When you reach the line in the listing below that contains "(** A window", begin returning lines exactly as written, and stop after the line that contains "- intros (k & w". Return no other lines.

=== Begin Enclosure ===

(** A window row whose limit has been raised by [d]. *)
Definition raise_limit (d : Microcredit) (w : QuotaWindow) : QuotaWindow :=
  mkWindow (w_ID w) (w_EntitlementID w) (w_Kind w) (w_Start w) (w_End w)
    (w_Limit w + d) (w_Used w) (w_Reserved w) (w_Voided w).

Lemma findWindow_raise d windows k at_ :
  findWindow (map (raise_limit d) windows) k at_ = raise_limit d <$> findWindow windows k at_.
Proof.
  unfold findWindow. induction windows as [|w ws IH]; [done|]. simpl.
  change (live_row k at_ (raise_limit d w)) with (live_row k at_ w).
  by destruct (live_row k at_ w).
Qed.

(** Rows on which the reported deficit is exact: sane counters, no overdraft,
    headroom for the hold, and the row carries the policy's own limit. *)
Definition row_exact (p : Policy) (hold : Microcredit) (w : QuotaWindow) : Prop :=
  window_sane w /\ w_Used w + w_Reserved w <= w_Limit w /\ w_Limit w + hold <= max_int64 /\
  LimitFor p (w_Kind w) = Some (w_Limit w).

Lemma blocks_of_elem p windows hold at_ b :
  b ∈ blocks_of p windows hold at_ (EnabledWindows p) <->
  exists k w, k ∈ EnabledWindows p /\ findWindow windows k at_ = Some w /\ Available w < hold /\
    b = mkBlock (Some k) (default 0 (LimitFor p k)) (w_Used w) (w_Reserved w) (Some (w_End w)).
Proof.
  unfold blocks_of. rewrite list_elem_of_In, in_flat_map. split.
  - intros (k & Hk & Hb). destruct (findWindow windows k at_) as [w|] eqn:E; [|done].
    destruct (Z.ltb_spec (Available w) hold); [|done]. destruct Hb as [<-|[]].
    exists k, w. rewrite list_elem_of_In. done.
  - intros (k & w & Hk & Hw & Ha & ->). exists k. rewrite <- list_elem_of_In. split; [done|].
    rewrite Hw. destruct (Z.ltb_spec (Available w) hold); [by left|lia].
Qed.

=== End Enclosure ===
=== Begin Enclosure ===

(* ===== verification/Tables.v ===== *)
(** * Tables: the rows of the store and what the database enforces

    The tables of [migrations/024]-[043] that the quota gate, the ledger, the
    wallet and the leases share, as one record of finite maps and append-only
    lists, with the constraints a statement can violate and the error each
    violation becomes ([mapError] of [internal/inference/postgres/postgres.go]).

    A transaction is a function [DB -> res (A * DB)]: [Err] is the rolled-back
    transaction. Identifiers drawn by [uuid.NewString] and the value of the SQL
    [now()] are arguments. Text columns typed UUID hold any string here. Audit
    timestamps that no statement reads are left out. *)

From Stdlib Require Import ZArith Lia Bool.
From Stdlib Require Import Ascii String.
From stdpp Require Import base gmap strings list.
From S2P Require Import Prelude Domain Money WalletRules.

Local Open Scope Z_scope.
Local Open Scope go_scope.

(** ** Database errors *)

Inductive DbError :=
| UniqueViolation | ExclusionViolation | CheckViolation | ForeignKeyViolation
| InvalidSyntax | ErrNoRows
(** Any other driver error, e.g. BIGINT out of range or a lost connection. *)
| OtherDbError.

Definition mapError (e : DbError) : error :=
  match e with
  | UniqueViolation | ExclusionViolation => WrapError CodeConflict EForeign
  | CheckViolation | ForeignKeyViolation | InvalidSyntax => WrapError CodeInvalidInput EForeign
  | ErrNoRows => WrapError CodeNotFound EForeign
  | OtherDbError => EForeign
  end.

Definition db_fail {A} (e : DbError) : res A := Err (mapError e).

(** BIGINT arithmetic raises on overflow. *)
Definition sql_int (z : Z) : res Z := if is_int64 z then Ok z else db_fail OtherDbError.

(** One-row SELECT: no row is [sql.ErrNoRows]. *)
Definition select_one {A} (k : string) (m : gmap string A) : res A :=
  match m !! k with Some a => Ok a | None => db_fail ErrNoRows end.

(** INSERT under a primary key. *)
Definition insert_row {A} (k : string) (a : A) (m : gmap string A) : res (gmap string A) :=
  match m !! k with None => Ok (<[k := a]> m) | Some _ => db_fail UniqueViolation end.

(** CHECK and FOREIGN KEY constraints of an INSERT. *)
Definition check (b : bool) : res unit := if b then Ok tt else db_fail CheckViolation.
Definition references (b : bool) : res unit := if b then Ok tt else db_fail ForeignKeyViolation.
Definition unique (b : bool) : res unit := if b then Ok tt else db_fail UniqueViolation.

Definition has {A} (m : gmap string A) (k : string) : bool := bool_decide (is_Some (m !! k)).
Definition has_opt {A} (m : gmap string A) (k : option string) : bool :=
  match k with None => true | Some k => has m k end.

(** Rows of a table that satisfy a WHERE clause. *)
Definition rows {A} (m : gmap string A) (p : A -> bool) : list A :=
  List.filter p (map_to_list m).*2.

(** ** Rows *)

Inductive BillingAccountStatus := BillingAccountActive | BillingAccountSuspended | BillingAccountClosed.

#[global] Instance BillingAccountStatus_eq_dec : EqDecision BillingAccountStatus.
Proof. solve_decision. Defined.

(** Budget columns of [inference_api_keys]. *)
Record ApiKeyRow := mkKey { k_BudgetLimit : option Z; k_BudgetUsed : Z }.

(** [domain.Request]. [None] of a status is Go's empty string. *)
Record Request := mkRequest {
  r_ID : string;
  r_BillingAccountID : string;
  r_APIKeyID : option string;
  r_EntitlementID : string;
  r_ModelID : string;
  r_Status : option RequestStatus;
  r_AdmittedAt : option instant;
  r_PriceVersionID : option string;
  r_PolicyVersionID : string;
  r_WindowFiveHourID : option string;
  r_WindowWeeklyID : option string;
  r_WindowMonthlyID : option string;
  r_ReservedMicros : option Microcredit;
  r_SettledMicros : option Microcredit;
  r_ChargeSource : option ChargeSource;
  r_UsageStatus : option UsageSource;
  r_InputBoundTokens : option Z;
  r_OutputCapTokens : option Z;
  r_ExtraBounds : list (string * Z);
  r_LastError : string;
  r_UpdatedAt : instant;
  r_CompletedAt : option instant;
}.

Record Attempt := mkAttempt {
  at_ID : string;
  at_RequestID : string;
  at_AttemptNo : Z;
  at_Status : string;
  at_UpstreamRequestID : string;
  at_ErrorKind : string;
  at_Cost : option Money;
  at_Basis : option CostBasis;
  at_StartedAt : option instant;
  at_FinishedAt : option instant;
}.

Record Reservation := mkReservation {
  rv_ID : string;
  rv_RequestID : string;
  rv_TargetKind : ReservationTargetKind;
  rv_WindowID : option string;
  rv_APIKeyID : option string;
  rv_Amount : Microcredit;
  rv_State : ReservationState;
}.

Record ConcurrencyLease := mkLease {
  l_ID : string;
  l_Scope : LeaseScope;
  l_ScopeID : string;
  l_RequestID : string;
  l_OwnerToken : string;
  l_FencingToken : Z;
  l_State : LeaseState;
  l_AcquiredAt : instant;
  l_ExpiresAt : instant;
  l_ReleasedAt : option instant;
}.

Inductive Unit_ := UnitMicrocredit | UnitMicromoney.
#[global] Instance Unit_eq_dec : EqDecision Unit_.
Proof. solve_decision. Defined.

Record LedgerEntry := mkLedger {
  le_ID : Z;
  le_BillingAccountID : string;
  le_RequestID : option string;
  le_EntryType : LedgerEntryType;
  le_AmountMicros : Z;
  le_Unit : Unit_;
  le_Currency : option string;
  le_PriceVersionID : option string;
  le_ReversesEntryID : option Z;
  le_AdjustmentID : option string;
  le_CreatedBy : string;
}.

=== End Enclosure ===

= EXPECTED ANSWER =
(** A window row whose limit has been raised by [d]. *)
Definition raise_limit (d : Microcredit) (w : QuotaWindow) : QuotaWindow :=
  mkWindow (w_ID w) (w_EntitlementID w) (w_Kind w) (w_Start w) (w_End w)
    (w_Limit w + d) (w_Used w) (w_Reserved w) (w_Voided w).

Lemma findWindow_raise d windows k at_ :
  findWindow (map (raise_limit d) windows) k at_ = raise_limit d <$> findWindow windows k at_.
Proof.
  unfold findWindow. induction windows as [|w ws IH]; [done|]. simpl.
  change (live_row k at_ (raise_limit d w)) with (live_row k at_ w).
  by destruct (live_row k at_ w).
Qed.

(** Rows on which the reported deficit is exact: sane counters, no overdraft,
    headroom for the hold, and the row carries the policy's own limit. *)
Definition row_exact (p : Policy) (hold : Microcredit) (w : QuotaWindow) : Prop :=
  window_sane w /\ w_Used w + w_Reserved w <= w_Limit w /\ w_Limit w + hold <= max_int64 /\
  LimitFor p (w_Kind w) = Some (w_Limit w).

Lemma blocks_of_elem p windows hold at_ b :
  b ∈ blocks_of p windows hold at_ (EnabledWindows p) <->
  exists k w, k ∈ EnabledWindows p /\ findWindow windows k at_ = Some w /\ Available w < hold /\
    b = mkBlock (Some k) (default 0 (LimitFor p k)) (w_Used w) (w_Reserved w) (Some (w_End w)).
Proof.
  unfold blocks_of. rewrite list_elem_of_In, in_flat_map. split.
  - intros (k & Hk & Hb). destruct (findWindow windows k at_) as [w|] eqn:E; [|done].
    destruct (Z.ltb_spec (Available w) hold); [|done]. destruct Hb as [<-|[]].
    exists k, w. rewrite list_elem_of_In. done.
  - intros (k & w & Hk & Hw & Ha & ->). exists k. rewrite <- list_elem_of_In. split; [done|].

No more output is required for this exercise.